Exercise objective: In the data that follows, find the line with "Hlines & ->)."; transcribe it, every later line up to the one with "not a number, so", and that line as well, exactly and with no others.

[Records drawn from a dataset]
+++
(** *** Fully formed code *)

Lemma detectFullyFormedCode_iff (snapshots : list Snapshot) (flag : Flag) :
  In flag (detectFullyFormedCode snapshots) <->
  exists before snapshot later,
    snapshots = before ++ snapshot :: later
    /\ Snapshot.lines_added snapshot >= 50
    /\ ofFile (Snapshot.filename snapshot) later = []
    /\ flag = {| Flag.category := fully_formed_code;
                 Flag.severity := high;
                 Flag.timestamp := Snapshot.timestamp snapshot;
                 Flag.filename := Snapshot.filename snapshot;
                 Flag.snapshotIds := [Snapshot.id snapshot] |}.
Proof.
  unfold FULLY_FORMED_LINE_THRESHOLD.
  induction snapshots as [|s later IH]; cbn [detectFullyFormedCode].
  - split; [cbn; intros []|]. intros (before & ? & ? & E & _).
    by destruct before.
  - unfold FULLY_FORMED_LINE_THRESHOLD. rewrite in_app_iff, IH. split.
    + intros [Hhead|(before & s' & later' & -> & Hrest)].
      * destruct (Z.ltb_spec (Snapshot.lines_added s) 50);
          [cbn in Hhead; contradiction|].
        destruct (existsb _ later) eqn:Hedited;
          [cbn in Hhead; contradiction|].
        destruct Hhead as [<-|[]]. exists [], s, later.
        repeat split; [lia|by apply ofFile_nil_iff].
      * exists (s :: before), s', later'. by split.
    + intros (before & s' & later' & E & Hlines & Hlast & ->).
      destruct before as [|s0 before]; injection E as -> ->.
      * left. destruct (Z.ltb_spec (Snapshot.lines_added s') 50); [lia|].
        apply ofFile_nil_iff in Hlast. rewrite Hlast. by left.
      * right. exists before, s', later'. by repeat split.
Qed.

(** X16.  [detectFullyFormedCode] names no file twice, and it flags a
    snapshot exactly when the snapshot adds 50 lines or more and no
    later snapshot of the sequence is of the same file; the flag is of
    high severity and keyed to that snapshot alone. *)
Theorem fully_formed_flags_last_snapshot_of_file (snapshots : list Snapshot) :
  List.NoDup (map Flag.filename (detectFullyFormedCode snapshots))
  /\ forall flag,
       In flag (detectFullyFormedCode snapshots) <->
       exists before snapshot later,
         snapshots = before ++ snapshot :: later
         /\ Snapshot.lines_added snapshot >= 50
         /\ ofFile (Snapshot.filename snapshot) later = []
         /\ flag = {| Flag.category := fully_formed_code;
                      Flag.severity := high;
                      Flag.timestamp := Snapshot.timestamp snapshot;
                      Flag.filename := Snapshot.filename snapshot;
                      Flag.snapshotIds := [Snapshot.id snapshot] |}.
Proof.
  split; [|intros flag; apply detectFullyFormedCode_iff].
  induction snapshots as [|s later IH]; [constructor|].
  cbn [detectFullyFormedCode].
  destruct (Snapshot.lines_added s <? _); [exact IH|].
  destruct (existsb _ later) eqn:Hedited; [exact IH|].
  cbn [negb app map Flag.filename]. constructor; [|exact IH].
  intros Hin. apply in_map_iff in Hin as (flag & Hname & Hin).
  apply detectFullyFormedCode_In in Hin as (other & Hother & _ & ->).
  cbn in Hname. apply ofFile_nil_iff in Hedited.
  by apply (ofFile_In _ _ other Hother Hname).
Qed.

(** *** Style inconsistency *)





Section WithPlatform.
Variable P : Platform.

(** *** Windows *)

(** The inner loop of the windowed rules adds up the weights and
    collects the ids of the snapshots of the window. *)
Lemma scanWindow_window (windowEnd : Num.t) (weight : Snapshot -> Z)
  (snapshots : list Snapshot) :
  scanWindow P windowEnd weight snapshots
  = (sumZ (map weight (window P windowEnd snapshots)),
     map Snapshot.id (window P windowEnd snapshots)).
Proof.
  induction snapshots as [|s rest IH]; [reflexivity|].
  cbn [scanWindow window]. unfold timeOf at 1.
  destruct (Num.gtb _ _); [reflexivity|]. by rewrite IH.
Qed.

(** A window whose end is not a number never closes. *)
Lemma window_NaN (snapshots : list Snapshot) :
  window P None snapshots = snapshots.
Proof.
  induction snapshots as [|s rest IH]; [reflexivity|]. cbn.
  destruct (getTime P _); cbn; by rewrite IH.
Qed.

Lemma longGapFrom_iff (previous : Snapshot) (snapshots : list Snapshot)
  (flag : Flag) :
  In flag (longGapFrom P previous snapshots) <->
  exists before earlier current rest,
    previous :: snapshots = before ++ earlier :: current :: rest
    /\ Num.ltb (Num.sub (timeOf P current) (timeOf P earlier))
               (Some LONG_GAP_MS) = false
    /\ let resumed :=
         window P (Num.add (timeOf P current) (Some POST_GAP_WINDOW_MS))
                (current :: rest) in
       sumZ (map Snapshot.lines_added resumed) >= 30
       /\ flag = {| Flag.category := long_gap;
                    Flag.severity := medium;
                    Flag.timestamp := Snapshot.timestamp current;
                    Flag.filename := Snapshot.filename current;
                    Flag.snapshotIds := map Snapshot.id resumed |}.
Proof.
  revert previous. induction snapshots as [|current rest IH]; intros previous.
  - split; [intros []|]. intros (before & ? & ? & ? & E & _).
    destruct before as [|? [|? ?]]; discriminate.
  - cbn [longGapFrom]. rewrite scanWindow_window, in_app_iff, IH.
    unfold POST_GAP_LINE_THRESHOLD. split.
    + intros [Hhead|(before & earlier & current' & rest' & E & Hrest)].
      * destruct (Num.ltb _ _) eqn:Hgap; [destruct Hhead|].
        destruct (Z.geb_spec
                    (sumZ (map Snapshot.lines_added
                             (window P (Num.add (timeOf P current)
                                                (Some POST_GAP_WINDOW_MS))
                                     (current :: rest)))) 30) as [Hlines|];
          [|destruct Hhead].
        destruct Hhead as [<-|[]].
        exists [], previous, current, rest. cbv zeta.
        repeat split; [exact Hgap|lia].
      * exists (previous :: before), earlier, current', rest'.
        split; [by rewrite E|exact Hrest].
    + intros (before & earlier & current' & rest' & E & Hgap & Hlines & ->).
      destruct before as [|first before].
      * injection E as <- <- <-. left. rewrite Hgap.
        cbv zeta in Hlines.
        destruct (Z.geb_spec
                    (sumZ (map Snapshot.lines_added
                             (window P (Num.add (timeOf P current)
                                                (Some POST_GAP_WINDOW_MS))
                                     (current :: rest)))) 30); [|lia].
        by left.
      * injection E as <- E. right.
        exists before, earlier, current', rest'. by repeat split.
Qed.

Lemma detectLongGapThenCompletion_iff (snapshots : list Snapshot)
  (flag : Flag) :
  In flag (detectLongGapThenCompletion P snapshots) <->
  exists before earlier current rest,
    snapshots = before ++ earlier :: current :: rest
    /\ Num.ltb (Num.sub (timeOf P current) (timeOf P earlier))
               (Some LONG_GAP_MS) = false
    /\ let resumed :=
         window P (Num.add (timeOf P current) (Some POST_GAP_WINDOW_MS))
                (current :: rest) in
       sumZ (map Snapshot.lines_added resumed) >= 30
       /\ flag = {| Flag.category := long_gap;
                    Flag.severity := medium;
                    Flag.timestamp := Snapshot.timestamp current;
                    Flag.filename := Snapshot.filename current;
                    Flag.snapshotIds := map Snapshot.id resumed |}.
Proof.
  destruct snapshots as [|first rest]; [|apply longGapFrom_iff].
  split; [intros []|]. intros (before & ? & ? & ? & E & _).
  by destruct before.
Qed.


(** X19.  A timestamp that [Date] cannot parse counts as a long gap:
    the comparison of the gap with two hours is false when the gap is
    not a number, so the rule goes on to the window.  When the
    unparseable timestamp is that of the current snapshot the window
    never closes either, and the flag lists every snapshot from the
    current one to the end of the sequence. *)
Theorem unparseable_timestamp_counts_as_long_gap
  (before rest : list Snapshot) (earlier current : Snapshot) :
  getTime P (Snapshot.timestamp current) = None ->
  sumZ (map Snapshot.lines_added (current :: rest)) >= 30 ->
  In {| Flag.category := long_gap;
        Flag.severity := medium;
        Flag.timestamp := Snapshot.timestamp current;
        Flag.filename := Snapshot.filename current;
        Flag.snapshotIds := map Snapshot.id (current :: rest) |}
     (detectLongGapThenCompletion P (before ++ earlier :: current :: rest)).
Proof.
  intros Htime Hlines. apply detectLongGapThenCompletion_iff.
  exists before, earlier, current, rest. unfold timeOf. rewrite Htime.
  cbn [Num.sub Num.add Num.ltb]. rewrite window_NaN. by repeat split.
Qed.

(** *** Typing speed *)

(** 200 characters a minute over the five minutes of the window are a
    thousand characters. *)
Lemma speed_threshold (totalChars : Z) :
  Qle_bool (inject_Z UNUSUAL_SPEED_CPM)
           (inject_Z totalChars / (inject_Z SPEED_WINDOW_MS / 60000))%Q
  = (totalChars >=? 1000).
Proof.
  unfold UNUSUAL_SPEED_CPM, Qdiv at 1.
  set (perWindow := (/ (inject_Z SPEED_WINDOW_MS / 60000))%Q).
  vm_compute in perWindow. subst perWindow.
  destruct (Z.geb_spec totalChars 1000) as [H|H].
  - apply Qle_bool_iff. unfold Qle. cbn. lia.
  - apply not_true_is_false. intros Hle%Qle_bool_iff.
    unfold Qle in Hle. cbn in Hle. lia.
Qed.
+++
Task output:
    + intros (before & earlier & current' & rest' & E & Hgap & Hlines & ->).
      destruct before as [|first before].
      * injection E as <- <- <-. left. rewrite Hgap.
        cbv zeta in Hlines.
        destruct (Z.geb_spec
                    (sumZ (map Snapshot.lines_added
                             (window P (Num.add (timeOf P current)
                                                (Some POST_GAP_WINDOW_MS))
                                     (current :: rest)))) 30); [|lia].
        by left.
      * injection E as <- E. right.
        exists before, earlier, current', rest'. by repeat split.
Qed.

Lemma detectLongGapThenCompletion_iff (snapshots : list Snapshot)
  (flag : Flag) :
  In flag (detectLongGapThenCompletion P snapshots) <->
  exists before earlier current rest,
    snapshots = before ++ earlier :: current :: rest
    /\ Num.ltb (Num.sub (timeOf P current) (timeOf P earlier))
               (Some LONG_GAP_MS) = false
    /\ let resumed :=
         window P (Num.add (timeOf P current) (Some POST_GAP_WINDOW_MS))
                (current :: rest) in
       sumZ (map Snapshot.lines_added resumed) >= 30
       /\ flag = {| Flag.category := long_gap;
                    Flag.severity := medium;
                    Flag.timestamp := Snapshot.timestamp current;
                    Flag.filename := Snapshot.filename current;
                    Flag.snapshotIds := map Snapshot.id resumed |}.
Proof.
  destruct snapshots as [|first rest]; [|apply longGapFrom_iff].
  split; [intros []|]. intros (before & ? & ? & ? & E & _).
  by destruct before.
Qed.


(** X19.  A timestamp that [Date] cannot parse counts as a long gap:
    the comparison of the gap with two hours is false when the gap is
    not a number, so the rule goes on to the window.  When the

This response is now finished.